■ **Problem description**
Each line from the start of the entries through the line that contains "[services/alertService.ts]: every rule" should be output exactly, please.

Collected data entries

BEGIN

(* ===== verification/AlertSweep.v ===== *)
(** * The alert sweep of a device

    [services/alertSubjects.ts] and [evaluateDeviceAlertsInMode] of
    [services/alertService.ts]: every rule that applies to a device is evaluated; a
    breach opens or keeps an episode of its monitor, an escalation is raised when the
    monitor recurs, an alert is created; a rule about components reconciles one alert per
    component; monitors that no longer apply are detached.  The rules that apply and the
    result of their conditions are inputs. *)
From S2P Require Import Prelude JsText ZoneClock Redis RateLimit Transaction Maintenance MonitorEpisodes AlertNoise Alerts AlertOutbox.
From stdpp Require Import base tactics list strings gmap.
From Stdlib Require Import ZArith Lia.
Open Scope Z_scope.

Module Sweep.
Import Noise Alerts Outbox.
Import MonitorEpisodes (Monitor, m_id, Observation, breach, ok, unknown).

(** ** Evidence *)

Inductive SubjectStatus := sb_breaching | sb_recovered | sb_unknown.
#[export] Instance SubjectStatus_eq_dec : EqDecision SubjectStatus.
Proof. solve_decision. Defined.
Record Subject := mkSubject { sb_key : string; sb_status : SubjectStatus }.
Record EvaluationResult := mkEvaluation { er_triggered : bool; er_unknown : bool; er_subjects : option (list Subject) }.

Definition SUBJECT_MONITOR_KINDS : list string := ["hardware_health"; "time_sync"].
Definition isSubjectMonitorKind (kind : option string) : bool :=
  match kind with Some k => bool_decide (k ∈ SUBJECT_MONITOR_KINDS) | None => false end.

(** The entry of a key in a [Map] built from the list: the last one. *)
Definition by_key (subjects : list Subject) (key : string) : option SubjectStatus :=
  sb_status <$> List.find (λ s, String.eqb (sb_key s) key) (rev subjects).

(** A rule that applies, with its template and its monitor with its kind. *)
Record Applicable := mkApplicable {
  ap_ruleId : string; ap_rule : Rule; ap_template : Template; ap_monitor : option (Monitor * string) }.

Inductive Mode := device_sweep | network_check (monitorIds : list string).

(** What a rule is given from outside: its evaluations, the ids generated, how calls fare. *)
Record Inputs := mkInputs {
  i_first : result string EvaluationResult; i_second : result string EvaluationResult;
  i_alertId : option string → string; i_episodeId : option string → string; i_eventId : string → string;
  i_escalationId : string; i_escalationEvent : string;
  i_fates : option string → Fates; i_published : bool; i_deleted : bool; i_escalated : bool; i_stamped : bool }.

Definition with_monitoring {A} (c : Transaction MonitorEpisodes.Db string A) : Transaction Db string A :=
  λ db, match c (monitoring db) with Ok (a, md) => Ok (a, on_monitoring (λ _, md) db) | Err e => Err e end.

Section sweep.
Context {R : Type} `{Redis R}.
Context (formatToParts : string → Z → option Parts) (Date_parse : string → option Z).

(** ** Components *)

Definition open_subjects (ruleId deviceId : string) (db : Db) : list (string * Alert) :=
  List.filter (λ ka, bool_decide (al_ruleId ka.2 = Some ruleId) && String.eqb (al_deviceId ka.2) deviceId
                     && bool_decide (is_Some (al_subjectKey ka.2)) && is_open_alert ka.2) (map_to_list (alerts db)).

Definition subject_params (a : Applicable) (deviceId orgId key : string) : CreateAlertParams :=
  mkParams (ap_ruleId a) deviceId orgId (Some key) (ru_managedByMonitorId (ap_rule a)) None false.

(** The breaching components, in turn. *)
Definition create_subject (a : Applicable) (deviceId orgId : string) (i : Inputs) (now t : Z) (created : list string) (s : Subject)
    : Act (R := R) (list string) :=
  match sb_status s with
  | sb_breaching =>
      let k := Some (sb_key s) in
      let! id := createAlert (subject_params a deviceId orgId (sb_key s)) ((λ m, (m.1, i_episodeId i k)) <$> ap_monitor a)
                   (i_alertId i k) "" now t (i_fates i k) true true in
      pure (created ++ option_list id)
  | _ => pure created
  end.

(** The open alerts whose component recovered. *)
Definition recover_subject (subjects : list Subject) (i : Inputs) (now t : Z) (_ : unit) (ka : string * Alert) : Act (R := R) unit :=
  if negb (al_requiresHuman ka.2) && bool_decide (al_subjectKey ka.2 ≫= by_key subjects = Some sb_recovered) then
    let! _ := resolveAlert ka.1 None (Some "condition_cleared") true (i_eventId i ka.1) now t (i_fates i (al_subjectKey ka.2)) true in
    pure tt
  else pure tt.

Definition evaluateSubjectAlerts (a : Applicable) (deviceId orgId : string) (subjects : list Subject) (dataUnknown : bool) (i : Inputs)
    (now t : Z) : Act (R := R) (Observation * list string) :=
  let! created := for_each subjects (create_subject a deviceId orgId i now t) [] in
  let! _ := (if default (tp_autoResolve (ap_template a)) (ru_autoResolve (ap_rule a)) then
               let! opens := reading (open_subjects (ap_ruleId a) deviceId) in
               for_each opens (recover_subject subjects i now t) tt
             else pure tt) in
  let! remaining := reading (open_subjects (ap_ruleId a) deviceId) in
  pure (match remaining with
        | _ :: _ => breach
        | [] => if dataUnknown || existsb (λ s, bool_decide (sb_status s = sb_unknown)) subjects then unknown else ok
        end, created).

(** The transaction of a rule about components. *)
Definition reconcile_subjects (a : Applicable) (deviceId orgId : string) (suppress : bool) (i : Inputs) (now t : Z)
    : Act (R := R) (list string) :=
  atomically (
    match i_second i with
    | Err e => fail e
    | Ok evidence =>
        match er_subjects evidence with
        | None => fail "Subject evidence disappeared during evaluation"
        | Some subjects =>
            let admitted := if suppress then List.filter (λ s, negb (bool_decide (sb_status s = sb_breaching))) subjects else subjects in
            let! answer := evaluateSubjectAlerts a deviceId orgId admitted (er_unknown evidence) i now t in
            let! _ := match ap_monitor a with
                      | Some m => if suppress then pure tt
                                  else let! _ := in_db (with_monitoring (MonitorEpisodes.recordMonitorEvaluation m.1 deviceId orgId answer.1
                                                                           (i_episodeId i None) now)) in pure tt
                      | None => pure tt
                      end in
            pure answer.2
        end
    end).

(** ** One device-level rule *)

(** [fireEscalationLatch]: the alert, and its id on the state. *)
Definition raise_escalation (m : Monitor) (deviceId orgId episodeId : string) (i : Inputs) (now : Z) (db : Db) : unit * Db :=
  let '(created, db1) := createSourcedAlert deviceId orgId (Some (m_id m)) (Some episodeId) true now (i_escalationId i)
                           (i_escalationEvent i) (i_escalated i) (i_deleted i) db in
  (tt, if i_stamped i then on_monitoring (MonitorEpisodes.fireEscalationLatch (m_id m) deviceId created) db1 else db1).

(** The episode of the evaluation; a failure costs the episode, not the alert. *)
Definition record_episode (m : Monitor) (deviceId orgId : string) (result : EvaluationResult) (i : Inputs) (now : Z)
    : Act (R := R) (option string) :=
  logged None (
    let observation := if er_triggered result then breach else if er_unknown result then unknown else ok in
    let! outcome := in_db (with_monitoring (MonitorEpisodes.recordMonitorEvaluation m deviceId orgId observation (i_episodeId i None) now)) in
    let! _ := match MonitorEpisodes.r_episodeId outcome with
              | Some e => if MonitorEpisodes.r_latched outcome || MonitorEpisodes.r_needsEscalationAlert outcome
                          then on_db (raise_escalation m deviceId orgId e i now) else pure tt
              | None => pure tt
              end in
    pure (MonitorEpisodes.r_episodeId outcome)).

Definition device_params (a : Applicable) (deviceId orgId : string) (episodeId : option string) : CreateAlertParams :=
  mkParams (ap_ruleId a) deviceId orgId None (ru_managedByMonitorId (ap_rule a)) episodeId false.

Definition raise_alert (a : Applicable) (deviceId orgId : string) (episodeId : option string) (i : Inputs) (now t : Z)
    : Act (R := R) (list string) :=
  let! id := createAlert (device_params a deviceId orgId episodeId) None (i_alertId i None) (i_eventId i (i_alertId i None)) now t
               (i_fates i None) (i_published i) (i_deleted i) in
  let! _ := match truthy id, truthy episodeId with
            | Some x, Some e => on_db (λ db, let '(b, md) := MonitorEpisodes.linkEpisodeAlert e x (monitoring db) in
                                             (b, on_monitoring (λ _, md) db))
            | _, _ => pure false
            end in
  pure (option_list (truthy id)).

(** ** The rules *)

Definition kind_of (a : Applicable) : option string := snd <$> ap_monitor a.

(** A rule the pass is not responsible for, and whether its monitor still counts as
    evaluated. *)
Definition passed_over (mode : Mode) (suppress : bool) (a : Applicable) : option (option string) :=
  let managed := ru_managedByMonitorId (ap_rule a) in
  let isNetworkCheck := bool_decide (kind_of a = Some "network_check") in
  if suppress && negb (isSubjectMonitorKind (kind_of a)) then Some None
  else
    match mode with
    | device_sweep => if isNetworkCheck then Some (truthy managed) else None
    | network_check ids =>
        match truthy managed with
        | Some m => if isNetworkCheck && bool_decide (m ∈ ids) then None else Some None
        | None => Some None
        end
    end.

(** The alerts created and the monitor evaluated. *)
Definition evaluate_rule (mode : Mode) (suppress : bool) (a : Applicable) (i : Inputs) (deviceId orgId : string) (now t : Z)
    : Act (R := R) (list string * option string) :=
  let managed := truthy (ru_managedByMonitorId (ap_rule a)) in
  match passed_over mode suppress a with
  | Some counted => pure ([], counted)
  | None =>
      match i_first i with
      | Err _ => pure ([], None)
      | Ok result =>
          match er_subjects result with
          | Some _ =>
              let! created := logged [] (reconcile_subjects a deviceId orgId suppress i now t) in
              pure (created, managed)
          | None =>
              if suppress then pure ([], None)
              else
                let! episodeId := match managed, ap_monitor a with
                                  | Some _, Some m => record_episode m.1 deviceId orgId result i now
                                  | _, _ => pure None
                                  end in
                let! created := (if er_triggered result then logged [] (raise_alert a deviceId orgId episodeId i now t) else pure []) in
                pure (created, match ap_monitor a with Some _ => managed | None => None end)
          end
      end
  end.

(** [detachUnresolvedMonitors]. *)
Definition unresolved (deviceId : string) (evaluated : list string) (db : Db) : list string :=
  (List.filter (λ ps, String.eqb ps.1.2 deviceId && bool_decide (is_Some (MonitorEpisodes.ds_currentEpisodeId ps.2))
                      && bool_decide (ps.1.1 ∉ evaluated)) (map_to_list (MonitorEpisodes.states (monitoring db)))).*1.*1.
Definition detachUnresolvedMonitors (deviceId : string) (evaluated : list string) (now : Z) (db : Db) : Db :=
  on_monitoring (λ md, foldl (λ acc m, MonitorEpisodes.detachMonitorFromDevice m deviceId now acc) md (unresolved deviceId evaluated db)) db.

(** In a maintenance window that silences alerts. *)
Definition maintenance_suppresses (maintenance : option Maintenance.MaintenanceSettings) (now : Z) : bool :=
  match maintenance with
  | Some m => let st := Maintenance.isInMaintenanceWindow formatToParts Date_parse m now in
              Maintenance.active st && Maintenance.st_suppressAlerts st
  | None => false
  end.

(** [None] for a device: it is gone. *)
Definition evaluateDeviceAlertsInMode (mode : Mode) (maintenance : option Maintenance.MaintenanceSettings) (deviceId : string)
    (device : option string) (rules : list (Applicable * Inputs)) (now t : Z) : Act (R := R) (list string) :=
  let suppress := maintenance_suppresses maintenance now in
  match rules, device with
  | [], _ | _, None => pure []
  | _, Some orgId =>
      let! acc := for_each rules (λ acc ai,
                    let! r := evaluate_rule mode suppress ai.1 ai.2 deviceId orgId now t in
                    pure (acc.1 ++ r.1, acc.2 ++ option_list r.2)) ([], []) in
      let! _ := match mode with
                | device_sweep => if suppress then pure tt else on_db (λ db, (tt, detachUnresolvedMonitors deviceId acc.2 now db))
                | _ => pure tt
                end in
      pure acc.1
  end.

End sweep.

End Sweep.
Lemma chain used gen flight retired db0 db1 db2 :
  (∀ i, is_Some (alerts db0 !! i) → used i) → Inv used gen flight retired db0 db1 → Inv used gen flight retired db1 db2 → Inv used gen flight retired db0 db2.
Proof.
  intros Hu [G1 G2 G3 G4 GB G5 G6 G7 G8] [H1 H2 H3 H4 HB H5 H6 H7 H8]. split; try done.
  - intros i a a2 Ha Ha2. destruct (alerts db1 !! i) as [a1|] eqn:Ha1.
    + eapply evolves_trans; [by eapply G6|by eapply H6].
    + rewrite (H7 i) in Ha2; [done|apply Hu; eauto|done].
  - intros i Hi Hn. apply H7; [done|]. by apply G7.
  - destruct G8, H8. split; congruence.
Qed.

Section sweep_keeps.
Context {R : Type} `{Redis R}.
Context (formatToParts : string → Z → option Parts) (Date_parse : string → option Z).
Context (used gen : string → Prop) (flight : list (Slot * Claimed)) (retired : list Retirement) (db0 : Db).
Context (Hused : ∀ i, is_Some (alerts db0 !! i) → used i).
Notation keeps := (keeps (R := R) used gen flight retired).

(** Writing only on rows read before, by an act that keeps them from there. *)
Lemma each_from {X A} (l : list X) (f : A → X → Act (R := R) A) (base : Db) :
  (∀ x, x ∈ l → ∀ a, keeps base (f a x)) → ∀ a w, Inv used gen flight retired base w.1 → Inv used gen flight retired base (for_each l f a w).2.1.
Proof. intros Hf a w Hw. by apply keeps_each. Qed.

Lemma open_subjects_in ruleId deviceId db ka :
  ka ∈ open_subjects ruleId deviceId db → alerts db !! ka.1 = Some ka.2 ∧ is_Some (al_subjectKey ka.2).
Proof.
  unfold open_subjects. intros [Hin Hb]%list_elem_of_In%filter_In. split.
  - apply list_elem_of_In in Hin. destruct ka. by apply elem_of_map_to_list in Hin.
  - rewrite !andb_true_iff, !bool_decide_eq_true in Hb. tauto.
Qed.

Lemma recover_keeps base subjects i now t u ka :
  alerts base !! ka.1 = Some ka.2 → keeps base (recover_subject subjects i now t u ka).
Proof.
  intros Ha w Hw. unfold recover_subject. destruct (negb _ && _) eqn:Eh; [|done]. apply andb_true_iff in Eh as [Eh%negb_true_iff _].
  unfold andThen. match goal with |- context [resolveAlert ?x1 ?x2 ?x3 ?x4 ?x5 ?x6 ?x7 ?x8 ?x9 ?x0] =>
    pose proof (resolve_inv used gen flight retired base x1 x2 x3 x4 x5 x6 x7 x8 x9 x0) as Hr; destruct (resolveAlert x1 x2 x3 x4 x5 x6 x7 x8 x9 x0) as [[b|] w1] end;
    (apply Hr; [done|]; intros a Ha'; right; left; by rewrite (proj1 (proj2 (proj2 (proj2 (proj2 (ev_identity _ _ (inv_evolves _ _ _ _ _ _ Hw _ _ _ Ha Ha')))))))).
Qed.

END

■ **Reply**
(* ===== verification/AlertSweep.v ===== *)
(** * The alert sweep of a device

    [services/alertSubjects.ts] and [evaluateDeviceAlertsInMode] of
    [services/alertService.ts]: every rule that applies to a device is evaluated; a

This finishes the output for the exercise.